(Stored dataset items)
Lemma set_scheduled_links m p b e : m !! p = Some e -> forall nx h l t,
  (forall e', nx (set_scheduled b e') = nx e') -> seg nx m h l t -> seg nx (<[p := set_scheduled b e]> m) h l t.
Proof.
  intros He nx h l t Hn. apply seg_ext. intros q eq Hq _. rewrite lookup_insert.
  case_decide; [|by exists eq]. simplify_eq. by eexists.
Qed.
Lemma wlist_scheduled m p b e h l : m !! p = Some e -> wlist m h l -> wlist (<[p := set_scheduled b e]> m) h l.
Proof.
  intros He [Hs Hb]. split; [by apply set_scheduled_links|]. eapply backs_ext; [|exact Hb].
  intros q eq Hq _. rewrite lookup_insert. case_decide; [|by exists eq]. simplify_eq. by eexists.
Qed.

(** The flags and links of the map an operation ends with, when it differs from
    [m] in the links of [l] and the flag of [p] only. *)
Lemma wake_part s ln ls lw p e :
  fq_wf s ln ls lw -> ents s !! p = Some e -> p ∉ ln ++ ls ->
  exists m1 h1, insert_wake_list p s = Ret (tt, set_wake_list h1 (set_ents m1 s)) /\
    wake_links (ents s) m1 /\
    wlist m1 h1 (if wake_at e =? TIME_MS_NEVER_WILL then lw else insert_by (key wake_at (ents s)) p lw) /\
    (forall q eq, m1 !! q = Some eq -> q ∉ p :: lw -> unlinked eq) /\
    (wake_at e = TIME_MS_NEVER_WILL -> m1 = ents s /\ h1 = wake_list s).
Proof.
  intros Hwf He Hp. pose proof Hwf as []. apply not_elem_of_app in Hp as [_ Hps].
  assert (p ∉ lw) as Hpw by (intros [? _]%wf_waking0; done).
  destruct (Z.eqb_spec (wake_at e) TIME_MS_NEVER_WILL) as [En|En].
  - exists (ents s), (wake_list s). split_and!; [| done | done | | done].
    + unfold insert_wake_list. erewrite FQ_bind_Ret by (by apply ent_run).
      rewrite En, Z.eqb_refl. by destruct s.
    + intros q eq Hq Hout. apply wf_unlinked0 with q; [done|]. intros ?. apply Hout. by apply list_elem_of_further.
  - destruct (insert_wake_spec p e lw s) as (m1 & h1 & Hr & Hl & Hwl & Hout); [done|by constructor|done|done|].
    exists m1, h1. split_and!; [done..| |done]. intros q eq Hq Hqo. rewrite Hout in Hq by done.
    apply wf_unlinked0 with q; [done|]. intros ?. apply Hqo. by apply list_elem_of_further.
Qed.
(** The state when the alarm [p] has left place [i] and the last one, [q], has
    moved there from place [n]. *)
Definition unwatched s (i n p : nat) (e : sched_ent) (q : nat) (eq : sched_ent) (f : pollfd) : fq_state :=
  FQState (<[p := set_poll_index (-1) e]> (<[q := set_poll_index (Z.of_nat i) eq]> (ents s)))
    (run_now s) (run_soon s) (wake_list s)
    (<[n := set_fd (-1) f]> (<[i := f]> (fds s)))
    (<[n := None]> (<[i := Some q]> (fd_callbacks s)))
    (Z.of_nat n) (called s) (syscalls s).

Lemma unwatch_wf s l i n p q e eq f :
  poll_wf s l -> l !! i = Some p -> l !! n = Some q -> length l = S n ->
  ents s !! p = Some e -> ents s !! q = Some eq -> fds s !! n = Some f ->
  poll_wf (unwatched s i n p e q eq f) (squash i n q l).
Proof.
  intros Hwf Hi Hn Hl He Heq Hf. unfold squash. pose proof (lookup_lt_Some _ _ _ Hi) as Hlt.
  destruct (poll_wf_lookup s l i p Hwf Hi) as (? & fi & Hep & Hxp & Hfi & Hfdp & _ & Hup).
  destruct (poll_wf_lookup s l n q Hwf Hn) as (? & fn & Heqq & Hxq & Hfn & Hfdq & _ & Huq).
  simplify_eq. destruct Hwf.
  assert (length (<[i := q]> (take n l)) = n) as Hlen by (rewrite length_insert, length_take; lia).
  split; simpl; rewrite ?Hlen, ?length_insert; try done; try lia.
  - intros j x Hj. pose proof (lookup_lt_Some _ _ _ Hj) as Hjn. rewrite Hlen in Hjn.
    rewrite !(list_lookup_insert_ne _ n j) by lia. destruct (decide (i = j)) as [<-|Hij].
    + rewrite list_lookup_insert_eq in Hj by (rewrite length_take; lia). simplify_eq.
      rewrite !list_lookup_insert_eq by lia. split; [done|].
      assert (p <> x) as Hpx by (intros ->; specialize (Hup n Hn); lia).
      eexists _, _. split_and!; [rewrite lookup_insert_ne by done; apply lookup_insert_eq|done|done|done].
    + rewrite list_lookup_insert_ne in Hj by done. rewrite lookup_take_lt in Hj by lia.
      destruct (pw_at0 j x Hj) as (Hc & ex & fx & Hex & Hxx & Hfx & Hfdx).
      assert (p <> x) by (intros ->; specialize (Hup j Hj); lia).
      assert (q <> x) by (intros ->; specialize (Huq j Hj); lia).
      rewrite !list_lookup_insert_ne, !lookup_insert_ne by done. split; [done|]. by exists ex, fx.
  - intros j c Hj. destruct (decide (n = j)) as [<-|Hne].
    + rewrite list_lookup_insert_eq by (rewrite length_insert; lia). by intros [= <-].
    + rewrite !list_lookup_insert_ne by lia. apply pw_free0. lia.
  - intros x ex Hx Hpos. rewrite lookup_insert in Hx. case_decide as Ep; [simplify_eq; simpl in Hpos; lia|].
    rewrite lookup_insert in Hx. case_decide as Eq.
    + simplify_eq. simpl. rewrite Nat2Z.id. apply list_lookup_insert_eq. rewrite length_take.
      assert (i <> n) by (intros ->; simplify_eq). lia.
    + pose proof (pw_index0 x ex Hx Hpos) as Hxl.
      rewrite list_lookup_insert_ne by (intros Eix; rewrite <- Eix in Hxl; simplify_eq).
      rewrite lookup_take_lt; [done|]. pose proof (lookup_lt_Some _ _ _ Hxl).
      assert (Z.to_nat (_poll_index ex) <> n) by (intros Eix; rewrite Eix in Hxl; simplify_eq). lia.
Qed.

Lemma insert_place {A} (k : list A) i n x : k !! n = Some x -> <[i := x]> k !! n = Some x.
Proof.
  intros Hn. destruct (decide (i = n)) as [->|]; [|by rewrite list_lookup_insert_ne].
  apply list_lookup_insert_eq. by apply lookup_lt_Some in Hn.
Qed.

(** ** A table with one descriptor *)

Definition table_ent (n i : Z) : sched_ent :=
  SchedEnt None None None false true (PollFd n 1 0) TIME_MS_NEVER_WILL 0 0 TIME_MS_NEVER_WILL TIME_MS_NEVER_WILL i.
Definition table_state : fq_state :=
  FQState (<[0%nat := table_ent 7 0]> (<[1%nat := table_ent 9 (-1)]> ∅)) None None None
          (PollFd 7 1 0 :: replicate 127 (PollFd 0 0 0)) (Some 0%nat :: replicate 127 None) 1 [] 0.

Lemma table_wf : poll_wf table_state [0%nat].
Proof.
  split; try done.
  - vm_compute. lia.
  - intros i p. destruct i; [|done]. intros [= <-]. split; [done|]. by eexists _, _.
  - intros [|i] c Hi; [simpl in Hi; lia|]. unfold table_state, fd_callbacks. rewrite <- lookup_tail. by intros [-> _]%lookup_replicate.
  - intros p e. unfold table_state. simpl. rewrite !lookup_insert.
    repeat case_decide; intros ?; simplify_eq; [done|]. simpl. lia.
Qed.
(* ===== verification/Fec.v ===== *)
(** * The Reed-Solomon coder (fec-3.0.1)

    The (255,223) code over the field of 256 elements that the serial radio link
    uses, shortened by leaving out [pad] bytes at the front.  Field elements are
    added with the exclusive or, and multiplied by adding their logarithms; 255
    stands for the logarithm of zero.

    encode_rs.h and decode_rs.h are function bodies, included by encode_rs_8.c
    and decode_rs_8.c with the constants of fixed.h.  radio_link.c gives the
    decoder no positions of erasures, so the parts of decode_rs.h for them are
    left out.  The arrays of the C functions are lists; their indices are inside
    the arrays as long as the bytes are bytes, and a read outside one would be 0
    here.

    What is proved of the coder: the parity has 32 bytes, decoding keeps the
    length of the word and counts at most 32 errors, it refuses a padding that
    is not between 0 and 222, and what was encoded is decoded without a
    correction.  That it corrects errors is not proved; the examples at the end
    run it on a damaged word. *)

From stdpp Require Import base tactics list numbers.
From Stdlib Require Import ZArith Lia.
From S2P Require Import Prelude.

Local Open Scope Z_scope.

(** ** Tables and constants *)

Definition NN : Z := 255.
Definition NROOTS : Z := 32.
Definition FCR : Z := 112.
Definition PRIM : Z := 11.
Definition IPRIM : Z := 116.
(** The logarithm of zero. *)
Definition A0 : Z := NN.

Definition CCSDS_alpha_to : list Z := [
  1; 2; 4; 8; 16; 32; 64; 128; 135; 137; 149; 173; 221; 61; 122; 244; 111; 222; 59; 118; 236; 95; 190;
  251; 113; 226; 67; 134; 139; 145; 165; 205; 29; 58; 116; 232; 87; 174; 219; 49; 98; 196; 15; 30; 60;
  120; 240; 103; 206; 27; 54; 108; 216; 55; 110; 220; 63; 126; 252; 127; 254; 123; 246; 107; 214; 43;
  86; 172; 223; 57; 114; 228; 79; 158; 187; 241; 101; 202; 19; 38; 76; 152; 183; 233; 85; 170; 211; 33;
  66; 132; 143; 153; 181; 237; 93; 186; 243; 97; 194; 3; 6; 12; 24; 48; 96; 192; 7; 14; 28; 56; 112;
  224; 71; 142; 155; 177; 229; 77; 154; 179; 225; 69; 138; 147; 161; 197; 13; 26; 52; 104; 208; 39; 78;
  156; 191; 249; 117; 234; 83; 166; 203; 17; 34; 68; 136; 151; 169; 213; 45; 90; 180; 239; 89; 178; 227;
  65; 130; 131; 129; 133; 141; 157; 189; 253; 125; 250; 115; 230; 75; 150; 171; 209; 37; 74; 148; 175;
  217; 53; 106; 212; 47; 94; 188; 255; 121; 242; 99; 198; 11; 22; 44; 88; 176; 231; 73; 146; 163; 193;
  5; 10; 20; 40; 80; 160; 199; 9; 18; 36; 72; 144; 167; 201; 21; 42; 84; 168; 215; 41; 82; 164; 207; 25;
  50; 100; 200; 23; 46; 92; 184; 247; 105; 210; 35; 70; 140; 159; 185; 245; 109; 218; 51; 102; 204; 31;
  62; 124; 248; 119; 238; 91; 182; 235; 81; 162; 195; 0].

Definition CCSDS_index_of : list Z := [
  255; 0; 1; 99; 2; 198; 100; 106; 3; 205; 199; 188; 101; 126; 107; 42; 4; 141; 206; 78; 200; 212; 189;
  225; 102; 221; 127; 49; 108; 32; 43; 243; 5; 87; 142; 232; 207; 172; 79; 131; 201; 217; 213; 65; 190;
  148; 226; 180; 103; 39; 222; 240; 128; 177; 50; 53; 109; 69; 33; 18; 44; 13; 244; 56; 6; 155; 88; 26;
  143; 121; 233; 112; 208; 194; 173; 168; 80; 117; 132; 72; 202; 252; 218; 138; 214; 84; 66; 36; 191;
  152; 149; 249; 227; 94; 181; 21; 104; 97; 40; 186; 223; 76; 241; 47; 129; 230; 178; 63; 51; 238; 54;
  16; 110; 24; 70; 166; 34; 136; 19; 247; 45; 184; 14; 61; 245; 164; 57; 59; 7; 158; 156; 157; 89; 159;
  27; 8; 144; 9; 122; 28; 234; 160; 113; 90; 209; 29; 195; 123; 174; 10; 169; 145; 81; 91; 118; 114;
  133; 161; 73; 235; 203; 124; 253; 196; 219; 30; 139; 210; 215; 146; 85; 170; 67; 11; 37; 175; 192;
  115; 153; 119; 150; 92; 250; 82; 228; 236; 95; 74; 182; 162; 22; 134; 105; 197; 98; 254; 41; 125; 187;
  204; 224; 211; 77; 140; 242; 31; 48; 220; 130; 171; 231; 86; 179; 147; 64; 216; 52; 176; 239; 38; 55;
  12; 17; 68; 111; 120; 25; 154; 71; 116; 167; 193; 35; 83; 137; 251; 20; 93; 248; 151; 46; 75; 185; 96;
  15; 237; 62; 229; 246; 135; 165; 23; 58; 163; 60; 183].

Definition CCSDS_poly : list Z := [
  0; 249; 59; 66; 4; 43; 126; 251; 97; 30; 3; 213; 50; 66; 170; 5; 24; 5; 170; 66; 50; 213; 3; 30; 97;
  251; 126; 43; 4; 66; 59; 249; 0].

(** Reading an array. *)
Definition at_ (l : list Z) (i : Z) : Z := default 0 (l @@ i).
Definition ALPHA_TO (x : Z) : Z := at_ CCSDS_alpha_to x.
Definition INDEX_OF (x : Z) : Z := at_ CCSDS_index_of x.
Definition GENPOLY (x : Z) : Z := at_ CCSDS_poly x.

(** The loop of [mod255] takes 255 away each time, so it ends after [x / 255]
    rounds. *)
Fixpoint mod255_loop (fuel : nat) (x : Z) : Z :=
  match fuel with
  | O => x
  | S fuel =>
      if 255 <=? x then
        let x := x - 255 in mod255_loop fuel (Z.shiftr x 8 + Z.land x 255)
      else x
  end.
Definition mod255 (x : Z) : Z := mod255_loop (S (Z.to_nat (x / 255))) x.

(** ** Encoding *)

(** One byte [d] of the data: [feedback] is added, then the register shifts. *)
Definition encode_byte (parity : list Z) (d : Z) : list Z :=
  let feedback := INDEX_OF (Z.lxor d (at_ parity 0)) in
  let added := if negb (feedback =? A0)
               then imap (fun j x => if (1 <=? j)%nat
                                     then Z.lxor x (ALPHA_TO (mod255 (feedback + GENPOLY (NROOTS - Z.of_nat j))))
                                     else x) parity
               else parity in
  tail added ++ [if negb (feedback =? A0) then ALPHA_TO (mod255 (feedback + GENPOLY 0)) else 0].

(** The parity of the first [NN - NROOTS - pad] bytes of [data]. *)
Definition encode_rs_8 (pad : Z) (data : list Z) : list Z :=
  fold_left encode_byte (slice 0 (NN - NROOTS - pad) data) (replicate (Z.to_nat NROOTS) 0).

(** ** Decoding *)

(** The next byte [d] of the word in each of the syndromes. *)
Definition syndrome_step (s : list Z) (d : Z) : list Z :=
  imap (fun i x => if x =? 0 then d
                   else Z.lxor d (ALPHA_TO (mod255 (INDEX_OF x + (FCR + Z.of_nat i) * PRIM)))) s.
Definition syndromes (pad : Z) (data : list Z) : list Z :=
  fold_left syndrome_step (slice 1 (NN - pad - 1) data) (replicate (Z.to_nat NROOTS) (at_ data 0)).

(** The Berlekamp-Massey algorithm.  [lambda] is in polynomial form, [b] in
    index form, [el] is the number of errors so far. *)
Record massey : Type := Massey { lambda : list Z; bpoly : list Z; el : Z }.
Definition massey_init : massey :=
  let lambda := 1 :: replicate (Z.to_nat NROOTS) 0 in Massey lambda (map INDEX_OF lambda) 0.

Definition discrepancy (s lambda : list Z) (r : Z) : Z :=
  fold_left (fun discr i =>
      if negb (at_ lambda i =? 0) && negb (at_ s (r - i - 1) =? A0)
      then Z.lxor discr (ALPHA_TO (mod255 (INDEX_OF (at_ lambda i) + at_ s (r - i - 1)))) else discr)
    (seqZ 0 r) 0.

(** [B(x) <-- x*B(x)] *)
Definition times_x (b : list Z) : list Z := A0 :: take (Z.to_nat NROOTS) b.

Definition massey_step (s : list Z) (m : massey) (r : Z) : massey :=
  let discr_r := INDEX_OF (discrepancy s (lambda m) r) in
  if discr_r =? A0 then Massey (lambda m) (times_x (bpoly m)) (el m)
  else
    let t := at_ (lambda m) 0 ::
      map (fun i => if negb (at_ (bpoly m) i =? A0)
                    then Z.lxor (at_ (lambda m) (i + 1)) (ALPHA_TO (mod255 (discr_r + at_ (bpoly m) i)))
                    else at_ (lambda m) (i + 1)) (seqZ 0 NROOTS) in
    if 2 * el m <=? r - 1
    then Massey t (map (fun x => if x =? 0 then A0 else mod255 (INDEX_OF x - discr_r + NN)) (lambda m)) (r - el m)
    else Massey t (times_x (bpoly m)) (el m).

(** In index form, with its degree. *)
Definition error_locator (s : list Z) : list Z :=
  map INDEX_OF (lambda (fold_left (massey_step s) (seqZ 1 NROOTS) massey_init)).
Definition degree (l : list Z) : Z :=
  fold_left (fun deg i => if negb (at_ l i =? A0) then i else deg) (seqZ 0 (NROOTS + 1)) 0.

* [EXERCISE]
Search the entries above for lines holding the string "NROOTS", then report only how many there are.

* [ANSWER SPACE]
10